Скучно. Я не нахожу себе места. И когда все это кончится! Так все осточертело. Чувствуешь себя как заключенный-лагерник, все думаешь, когда же окончится срок, когда тебя вызовут и скажут собираться домой!
Последние два дня ребята просто страдали на ремонте линии. Кроме москитов и комаров, пришлось перенести другие трудности: форсировать вплавь речку и работать 2 км на болоте по пояс, перетаскивая на себе тяжелые болотные крепления и устанавливая их на место.
Питание плохое – горох. Глядя на ребят, я чувствовал себя виноватым в том, что они не наедаются.
Вчера мы выехали из поселка Красноречье железной дорогой со станции Телянза до станции Реттиховка, где мы находились первоначально. Здесь вечером ходили в кино в гарнизон, смотрели «Антон Иванович сердится»382
. Но важно другое: весь день нас преследовали слухи, что объявлена демобилизация тринадцати возрастов. И вот в кино у одного старшего сержанта я увидел газету с материалами об этом. Полчаса убеждал его дать эту газету нам. Вернувшись из кино, при немецкой карбидке подробно все прочитал себе и товарищам. Это был доклад на 12‑й сессии Верховного Совета СССР начальника генштаба Красной Армии генерала армии Антонова383 о демобилизации из рядов действующего личного состава старших возрастов во 2‑й половине 1945 г. Демобилизуемым выдается комплект обмундирования, обувь, денежная помощь, питание в пути, оказывается помощь на местах.Когда я читал об этом, у Садка Ивановича Вахтерова на глазах появились слезы. Все эту весть приняли радостно. Остается только невыясненным вопрос, какие же годы демобилизуются. Одни говорят, что до 1903 г., другие – что до 1905 г., третьи – что до 1910 г. Это тревожит и меня: поеду я или нет. Думаю, что если меня не демобилизуют по возрасту, то должны демобилизовать как специалиста.
Наши ребята в обществе посторонних людей стремятся завести такой разговор, чтобы отрекомендовать меня как директора института. Так получилось и вчера в вагоне, когда мы ехали; там находился майор, несколько офицеров, летчики, гражданские женщины. Я чувствовал себя отвратительно, т. к. был с кастрюлей. Я всегда при таком разговоре чувствую себя так, будто окунулся в уборную. Ребята не замечают моего смущения или не хотят замечать и продолжают свои рекомендации, особенно Герман Кореньков.

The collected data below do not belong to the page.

(* ===== verification/AdminAuthzProofs.v ===== *)
(** What an authorized administrator call has shown. *)
From S2P Require Import Prelude AppModel AppDedup AppSchema Order Composite AppPath AllowlistCompile AdminStore AdminStoreProofs AdminGuard AdminPolicy AdminPolicyProofs AdminKeys AdminPassword AdminState AdminAuthz AdminRuns.
Open Scope Z_scope.

(** A failed or refused flow does not answer [Ok]. *)
Section Refusals.
Context {O : seen → Prop}.
Lemma run_ret {A} (a b : A) w w' : run O (ret a) w w' (Ok b) → env w w' ∧ a = b.
Proof. intros [H [= ->]]. done. Qed.
Lemma run_fail {A} (s : Status) w w' (b : A) : run O (fail s) w w' (Ok b) → False.
Proof. by intros [_ ?]. Qed.
Lemma run_then_fail {A B} (p : prog A) (s : Status) w w' (b : B) : run O (let* _ := p in fail s) w w' (Ok b) → False.
Proof. intros (w1 & a & _ & H)%run_bind. by eapply run_fail. Qed.
End Refusals.

Lemma permission_parse_str s p : permission_parse s = Some p → permission_str p = s.
Proof. intros H. apply find_some in H as [_ H]. by apply bool_decide_eq_true in H. Qed.
Lemma permission_parse_inverse p : permission_parse (permission_str p) = Some p.
Proof. by destruct p. Qed.
(** The permissions read for an account come from a group it belongs to. *)
Lemma granted_permission id d s : s ∈ admin_permissions_of id d → ∃ g m, ad_members d !! (id, g) = Some m ∧ (g, s) ∈ ad_permissions d.
Proof.
  unfold admin_permissions_of. rewrite sort_by_Permutation. rewrite elem_of_remove_dups. intros ([[i g] m] & Hs & Hin)%list_elem_of_bind.
  apply elem_of_map_to_list in Hin. cbn [fst snd] in Hs. destruct (is_ i id) eqn:Ei; [|by apply not_elem_of_nil in Hs]. apply is_eq in Ei as ->.
  apply list_elem_of_fmap in Hs as ([g' s'] & -> & Hs). apply list_elem_of_In, filter_In in Hs as [Hs Hg]. apply is_eq in Hg. cbn in Hg. subst g'.
  exists g, m. split; [done|]. apply elem_of_elements. by apply list_elem_of_In.
Qed.

Section Authorize.
Context (E : AdminEnv) (O : seen → Prop).
Local Abbreviation run := (AdminRuns.run O).

Lemma check_session_ok row peer now w w' : run (check_session E row peer now) w w' (Ok tt) →
  env w w' ∧ liveness row now = Live ∧
  (cfg_session_bind_ip (en_config E) = true → is_Some (pi_ip peer) ∧ canonical_ip (pi_ip peer) = ss_source_ip row) ∧
  (∀ bound, ss_client_cert row = Some bound → pi_client_cert_sha256 peer = Some bound).
Proof.
  unfold check_session. destruct (liveness row now); [|by intros ?%run_fail|by intros ?%run_then_fail..].
  destruct (cfg_session_bind_ip _ && _) eqn:Ei; [by intros ?%run_then_fail|].
  destruct (match ss_client_cert row with Some _ => _ | None => _ end) eqn:Ec; [by intros ?%run_then_fail|].
  intros [H _]%run_ret. split_and!; [done|done| |].
  - intros Hb. rewrite Hb in Ei. cbn [andb] in Ei. apply negb_false_iff, andb_true_iff in Ei as [H1 H2%is_eq]. split; [|done].
    by destruct (pi_ip peer).
  - intros bound Hb. rewrite Hb in Ec. by apply negb_false_iff, bool_decide_eq_true in Ec.
Qed.
(** The rule of the method, with the step-up recent at a time the clock showed during the call. *)
Definition rule_holds (ctx : AdminContext) (rule : SessionRule) : Prop :=
  (cx_restricted ctx = true → sr_allow_restricted rule = true) ∧
  (cx_factor_enrollment_required ctx = true → sr_allow_factor_enrollment rule = true) ∧
  (∀ p, sr_permission rule = Some p → p ∈ cx_permissions ctx) ∧
  (sr_step_up rule = true → ∃ t, O (SawClock t) ∧ sat_i64 (t - cx_mfa_at ctx) ≤ cfg_step_up_window_secs (en_config E)).
Lemma check_rule_ok ctx path rule w w' : run (check_rule E ctx path rule) w w' (Ok tt) → env w w' ∧ rule_holds ctx rule.
Proof.
  unfold check_rule, rule_holds, refuse.
  destruct (cx_restricted ctx && _) eqn:E1; [by intros ?%run_then_fail|]. destruct (cx_factor_enrollment_required ctx && _) eqn:E2; [by intros ?%run_then_fail|].
  destruct (match sr_permission rule with Some _ => _ | None => _ end) eqn:E3; [by intros ?%run_then_fail|].
  intros Hr. assert (env w w' ∧ (sr_step_up rule = true → ∃ t, O (SawClock t) ∧ sat_i64 (t - cx_mfa_at ctx) ≤ cfg_step_up_window_secs (en_config E))) as [He Hs].
  { destruct (sr_step_up rule); [|apply run_ret in Hr as [? _]; by split]. unfold require_step_up in Hr. apply run_bind in Hr as (w1 & t & [H1 Ht]%run_clock & Hr).
    destruct (Z.ltb_spec (cfg_step_up_window_secs (en_config E)) (sat_i64 (t - cx_mfa_at ctx))); [by apply run_fail in Hr|].
    apply run_ret in Hr as [H2 _]. split; [by etransitivity|]. intros _. by exists t. }
  split; [done|]. split_and!; [intros Hx; rewrite Hx in E1; by destruct (sr_allow_restricted rule)|intros Hx; rewrite Hx in E2; by destruct (sr_allow_factor_enrollment rule)| |done].
  intros p Hp. rewrite Hp in E3. by apply negb_false_iff, bool_decide_eq_true in E3.
Qed.

(** A session read from the store [d1] with a token, live at a time the clock showed and bound
    to the peer; its account, read as active from [d2]; its permissions, read from [d3]: what an
    authorized call has shown. *)
Definition session_shown (d1 : AdminDb) (header : list u8) (peer : PeerInfo) (now : Z) (row : AdminSessionRow) : Prop :=
  O (SawStore d1 d1) ∧ O (SawClock now) ∧ (∃ token, bearer_token header = Some token ∧ admin_session (ac_sha256 (en_crypto E) token) d1 = Some row) ∧
  liveness row now = Live ∧
  (cfg_session_bind_ip (en_config E) = true → is_Some (pi_ip peer) ∧ canonical_ip (pi_ip peer) = ss_source_ip row) ∧
  (∀ bound, ss_client_cert row = Some bound → pi_client_cert_sha256 peer = Some bound).
Definition context_shown (d2 d3 : AdminDb) (row : AdminSessionRow) (rule : SessionRule) (ctx : AdminContext) : Prop :=
  O (SawStore d2 d2) ∧ O (SawStore d3 d3) ∧
  (∃ account, admin_account (ss_admin_id row) d2 = Some account ∧ aa_state account = ACCOUNT_ACTIVE ∧ cx_admin_id ctx = aa_admin_id account) ∧
  cx_session_hash ctx = ss_hash row ∧ cx_mfa_at ctx = ss_mfa_at row ∧
  (∀ p, p ∈ cx_permissions ctx → ∃ g m, ad_members d3 !! (cx_admin_id ctx, g) = Some m ∧ (g, permission_str p) ∈ ad_permissions d3) ∧
  rule_holds ctx rule.

Lemma authorize_shown path rule auth peer w w' ctx : run (authorize E path rule auth peer) w w' (Ok ctx) →
  ∃ header now row d1 d2 d3, auth = Some header ∧ later (w_db w) d1 ∧ later d1 d2 ∧ later d2 d3 ∧
    session_shown d1 header peer now row ∧ context_shown d2 d3 row rule ctx.
Proof.
  unfold authorize. intros (w0 & now & [H0 Hnow]%run_clock & Hr)%run_bind. destruct (auth ≫= bearer_token) as [token|] eqn:Et; [|by apply run_fail in Hr].
  destruct auth as [header|]; [|done]. cbn in Et. apply run_try in Hr as (w1 & found & Hread & Hr). apply run_read in Hread as (d1 & [Hd1 Ho1] & -> & Hw1).
  destruct (admin_session _ d1) as [row|] eqn:Es; [|by apply run_fail in Hr].
  apply run_try in Hr as (w2 & [] & (He2 & Hlive & Hip & Hcert)%check_session_ok & Hr).
  apply run_try in Hr as (w3 & account & (d2 & [Hd2 Ho2] & -> & Hw3)%run_read & Hr). destruct (admin_account _ d2) as [account|] eqn:Ea; [|by apply run_then_fail in Hr].
  destruct (Z.eqb_spec (aa_state account) ACCOUNT_ACTIVE) as [Hact|]; [|by apply run_then_fail in Hr].
  apply run_try in Hr as (w4 & groups & (dg & [Hdg _] & -> & Hw4)%run_read & Hr).
  apply run_try in Hr as (w5 & perms & (d3 & [Hd3 Ho3] & -> & Hw5)%run_read & Hr).
  apply run_try in Hr as (w6 & [] & (He6 & Hrule)%check_rule_ok & Hr).
  apply run_bind in Hr as (w7 & [] & _ & Hr). apply run_bind in Hr as (w8 & [] & _ & [_ <-]%run_ret).
  exists header, now, row, d1, d2, d3. split_and!; [done| | | | |].
  - by etransitivity.
  - etransitivity; [exact Hw1|]. by etransitivity.
  - etransitivity; [exact Hw3|]. etransitivity; [exact Hdg|]. by etransitivity.
  - split_and!; [done|done|by exists token|done..].
  - split_and!; [done|done|by exists account|done|done| |exact Hrule]. intros p Hp. cbn [cx_permissions make_context cx_admin_id] in *.
    apply list_elem_of_omap in Hp as (s & Hs & Hparse). apply permission_parse_str in Hparse as <-. by apply granted_permission.
Qed.

(** A revoked session is refused for ever: once the store holds a session as revoked, no
    call that carries its token is authorized, whatever anyone does in between and whichever
    method is called. *)
Lemma revoked_refused path rule header peer w w' ctx token row t :
  bearer_token header = Some token → ad_sessions (w_db w) !! ac_sha256 (en_crypto E) token = Some row → ss_revoked_at row = Some t →
  ¬ run (authorize E path rule (Some header) peer) w w' (Ok ctx).
Proof.
  intros Ht Hrow Hrev Hr. destruct (authorize_shown _ _ _ _ _ _ _ Hr) as (h & now & row' & d1 & d2 & d3 & [= <-] & [os Hd1] & _ & _ & (_ & _ & (token' & Ht' & Hs) & Hlive & _) & _).
  rewrite Ht in Ht'. injection Ht' as <-. destruct (history_evolves os (w_db w)) as [_ Hse _ _ _ _].
  destruct (Hse _ _ _ Hrow Hrev) as (row'' & Hs' & _ & Hrev' & _). rewrite <- Hd1 in Hs'. unfold admin_session in Hs. rewrite Hs in Hs'.
  injection Hs' as <-. unfold liveness in Hlive. by rewrite Hrev', Hrev in Hlive.
Qed.
End Authorize.

(** ** The layer *)
Section Layer.
Context (O : seen → Prop).
Local Abbreviation run := (AdminRuns.run O).
(** A request that reaches a session handler carries the context of an authorized session
    call over TLS, without its header; one that reaches any other handler carries no context;
    and one to the [Admin] service arrives on the admin listener only. *)
Lemma admit_shown c req w w' req' : run (layer_admit c req) w w' (Ok req') →
  rq_path req' = rq_path req ∧
  (String.prefix ADMIN_PREFIX (rq_path req) = true → lc_listener c = Admin) ∧
  match access_for (rq_path req) with
  | Some (Session rule) =>
      lc_tls c = true ∧ rq_authorization req' = None ∧
      ∃ E ctx w1, lc_authz c = Some E ∧ rq_context req' = Some ctx ∧ run (authorize E (rq_path req) rule (rq_authorization req) (rq_peer req)) w w1 (Ok ctx)
  | Some AdminPublic => lc_tls c = true ∧ rq_context req' = None
  | Some _ => rq_context req' = None
  | None => False
  end.
Proof.
  unfold layer_admit. cbn [rq_path set_context rq_authorization rq_peer]. destruct (access_for (rq_path req)) as [access|]; [|by intros ?%run_then_fail].
  destruct (_ && _) eqn:Ea; [by intros ?%run_fail|].
  assert (String.prefix ADMIN_PREFIX (rq_path req) = true → lc_listener c = Admin) as Hl.
  { intros Hp. rewrite Hp in Ea. cbn [andb] in Ea. apply bool_decide_eq_false in Ea. by destruct (lc_listener c). }
  destruct access as [| | |rule].
  - intros [_ <-]%run_ret. done.
  - intros [_ <-]%run_ret. done.
  - destruct (lc_tls c); [|by intros ?%run_fail]. destruct (lc_authz c); [|by intros ?%run_fail]. by intros [_ <-]%run_ret.
  - destruct (lc_tls c); cbn [negb]; [|by intros ?%run_fail]. destruct (bool_decide (lc_listener c = Main) && _); [by intros ?%run_fail|].
    destruct (lc_authz c) as [E|]; [|by intros ?%run_fail]. intros (w1 & ctx & Hr & [He <-]%run_ret)%run_try. split_and!; [done|done|done|done|].
    by exists E, ctx, w1.
Qed.

(** ** Theorems *)

(** C10: A request reaches a session handler only with the context of a live session.  The layer
    admits a call to a session method only over TLS (and to the [Admin] service only on the
    admin listener), for a session the store holds under the hash of its token, neither
    revoked nor expired, from the address and certificate it is bound to, of an account that
    is active; the context's permissions come from groups of that account, include the one
    the method asks for, and a step-up happened within the window where the method asks for
    it.  The expiry and the window are at times the clock showed to this call, and the
    session, the account and its permissions are what this call read from the store: [O] is any
    property of all this call saw, so [O (SawClock t)] holds only of a clock it read. *)
Theorem admit_sound c req w w' req' rule :
  access_for (rq_path req) = Some (Session rule) →
  run (layer_admit c req) w w' (Ok req') →
  lc_tls c = true ∧ (String.prefix ADMIN_PREFIX (rq_path req) = true → lc_listener c = Admin) ∧ rq_authorization req' = None ∧
  ∃ E ctx header now row d1 d2 d3, lc_authz c = Some E ∧ rq_context req' = Some ctx ∧ rq_authorization req = Some header ∧
    later (w_db w) d1 ∧ later d1 d2 ∧ later d2 d3 ∧ session_shown E O d1 header (rq_peer req) now row ∧ context_shown E O d2 d3 row rule ctx.
Proof.
  intros Ha Hr. destruct (admit_shown _ _ _ _ _ Hr) as (_ & Hl & H). rewrite Ha in H. destruct H as (Htls & Hauth & E & ctx & w1 & HE & Hctx & Hrun).
  destruct (authorize_shown _ _ _ _ _ _ _ _ _ Hrun) as (header & now & row & d1 & d2 & d3 & ? & ? & ? & ? & ? & ?).
  split_and!; [done..|]. by exists E, ctx, header, now, row, d1, d2, d3.
Qed.

(** Revocation takes effect: once the store holds a session as revoked, no request with its
    token is admitted to a session method, whatever anyone does in between. *)
Theorem revocation_effective c E req w w' req' rule header token row t :
  access_for (rq_path req) = Some (Session rule) → lc_authz c = Some E →
  rq_authorization req = Some header → bearer_token header = Some token →
  ad_sessions (w_db w) !! ac_sha256 (en_crypto E) token = Some row → ss_revoked_at row = Some t →
  ¬ run (layer_admit c req) w w' (Ok req').
Proof.
  intros Ha HE Hh Ht Hrow Hrev Hr. destruct (admit_shown _ _ _ _ _ Hr) as (_ & _ & H). rewrite Ha in H.
  destruct H as (_ & _ & E' & ctx & w1 & HE' & _ & Hrun). rewrite HE in HE'. injection HE' as <-. rewrite Hh in Hrun. by eapply revoked_refused.
Qed.
End Layer.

Сейчас мы в Реттиховке. Утром я занял у хозяйки ведро картошки и сварил суп. Материалы для работы не привезли, и все ребята гуляют. Сейчас мы вышли на линию, чтобы сделать оттяжку, а лучше сказать, чтобы уйти с глаз заместителя командира роты Маховикова, тяжелого человека, который говорит: «Вы меня интересуете как солдаты, но не интересуете как люди». Мы сидим у реки, загораем. Я пишу.
Три дня стоит настоящая жара. Позавчера мы переехали из Реттиховки в Лунзу, вчера из Лунзы я ездил в хозяйство, в Алтыновку, за хлебом, и меня за эти две поездки сожгло солнце. В хозяйстве скучно и безрадостно. Вернувшиеся 1‑й и 3‑й взводы занимаются уборкой двора, несут караульную службу, под палящим солнцем строят помещение для штаба, утрамбовывают двор и делают другие работы.
Все говорят о демобилизации. Разнеслись слухи, что к 13 возрастам добавлено еще 4. Никто не знает, откуда вести счет: с 1890 г., или с 1900-го, или с 1905-го. А один солдат, еврей-сапожник, сказал мне: «Никого не отпустят. Ну, отпустят немного стариков, немного больных, а остальные будут воевать. А доклад их сессии и закон о демобилизации – это для международной политики, чтобы подумали, что мы распустили свою армию по домам».